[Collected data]
(** X4. The recency bonus is 1 at the time of publication, decays to 0 over 30
    days and stays 0 afterwards; for a chunk dated in the future it exceeds
    1. *)
Theorem recencyScore_decay (now pub : Z) :
  recencyScore pub pub = 1 /\
  ((pub <= now)%Z -> 0 <= recencyScore now pub <= 1) /\
  ((30 * 86400000 <= now - pub)%Z -> recencyScore now pub = 0) /\
  ((now < pub)%Z -> 1 < recencyScore now pub).
Proof.
  pose proof msPerDay_pos as Hms.
  unfold recencyScore.
  assert (Hdiv : forall z, IZR z / msPerDay / 30 = IZR z / (msPerDay * 30))
    by (intros z; field; lra).
  assert (Hpos : 0 < msPerDay * 30) by lra.
  split; [|split; [|split]].
  - rewrite Z.sub_diag. unfold Rdiv at 2. rewrite Rmult_0_l.
    unfold Rdiv. rewrite Rmult_0_l, Rminus_0_r. apply Rmax_right. lra.
  - intros Hle. split; [apply Rmax_l|].
    apply Rmax_lub; [lra|]. rewrite Hdiv.
    assert (0 <= IZR (now - pub)) by (apply IZR_le; lia).
    assert (0 <= IZR (now - pub) / (msPerDay * 30)).
    { apply Rmult_le_pos; [done|]. left. by apply Rinv_0_lt_compat. }
    lra.
  - intros Hold. apply Rmax_left. rewrite Hdiv.
    apply IZR_le in Hold.
    assert (1 <= IZR (now - pub) / (msPerDay * 30)).
    { apply (Rmult_le_reg_r (msPerDay * 30)); [done|].
      unfold Rdiv. rewrite Rmult_assoc, Rinv_l by lra.
      unfold msPerDay. rewrite mult_IZR in Hold. lra. }
    lra.
  - intros Hfuture. rewrite Hdiv.
    assert (IZR (now - pub) < 0) by (apply IZR_lt; lia).
    assert (IZR (now - pub) / (msPerDay * 30) < 0).
    { apply (Rmult_lt_reg_r (msPerDay * 30)); [done|].
      unfold Rdiv. rewrite Rmult_assoc, Rinv_l by lra. lra. }
    eapply Rlt_le_trans; [|apply Rmax_r]. lra.
Qed.

(** *** Title overlap *)

Lemma prefix_refl s : String.prefix s s = true.
Proof.
  induction s as [|c s IH]; [reflexivity|]. simpl.
  destruct (Ascii.ascii_dec c c); [exact IH|done].
Qed.

Lemma includes_refl s : includes s s = true.
Proof. destruct s; cbn [includes]; by rewrite prefix_refl. Qed.

Lemma includes_empty_word s : includes s "" = true.
Proof. by destruct s. Qed.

INSTRUCTIONS FOR THE TASK - Make an exact copy of each line, beginning at the one containing "assert (IZR (now - pub) /" and ending with the last line of the data, and of no other line.

RESULT -
    assert (IZR (now - pub) / (msPerDay * 30) < 0).
    { apply (Rmult_lt_reg_r (msPerDay * 30)); [done|].
      unfold Rdiv. rewrite Rmult_assoc, Rinv_l by lra. lra. }
    eapply Rlt_le_trans; [|apply Rmax_r]. lra.
Qed.

(** *** Title overlap *)

Lemma prefix_refl s : String.prefix s s = true.
Proof.
  induction s as [|c s IH]; [reflexivity|]. simpl.
  destruct (Ascii.ascii_dec c c); [exact IH|done].
Qed.

Lemma includes_refl s : includes s s = true.
Proof. destruct s; cbn [includes]; by rewrite prefix_refl. Qed.

Lemma includes_empty_word s : includes s "" = true.
Proof. by destruct s. Qed.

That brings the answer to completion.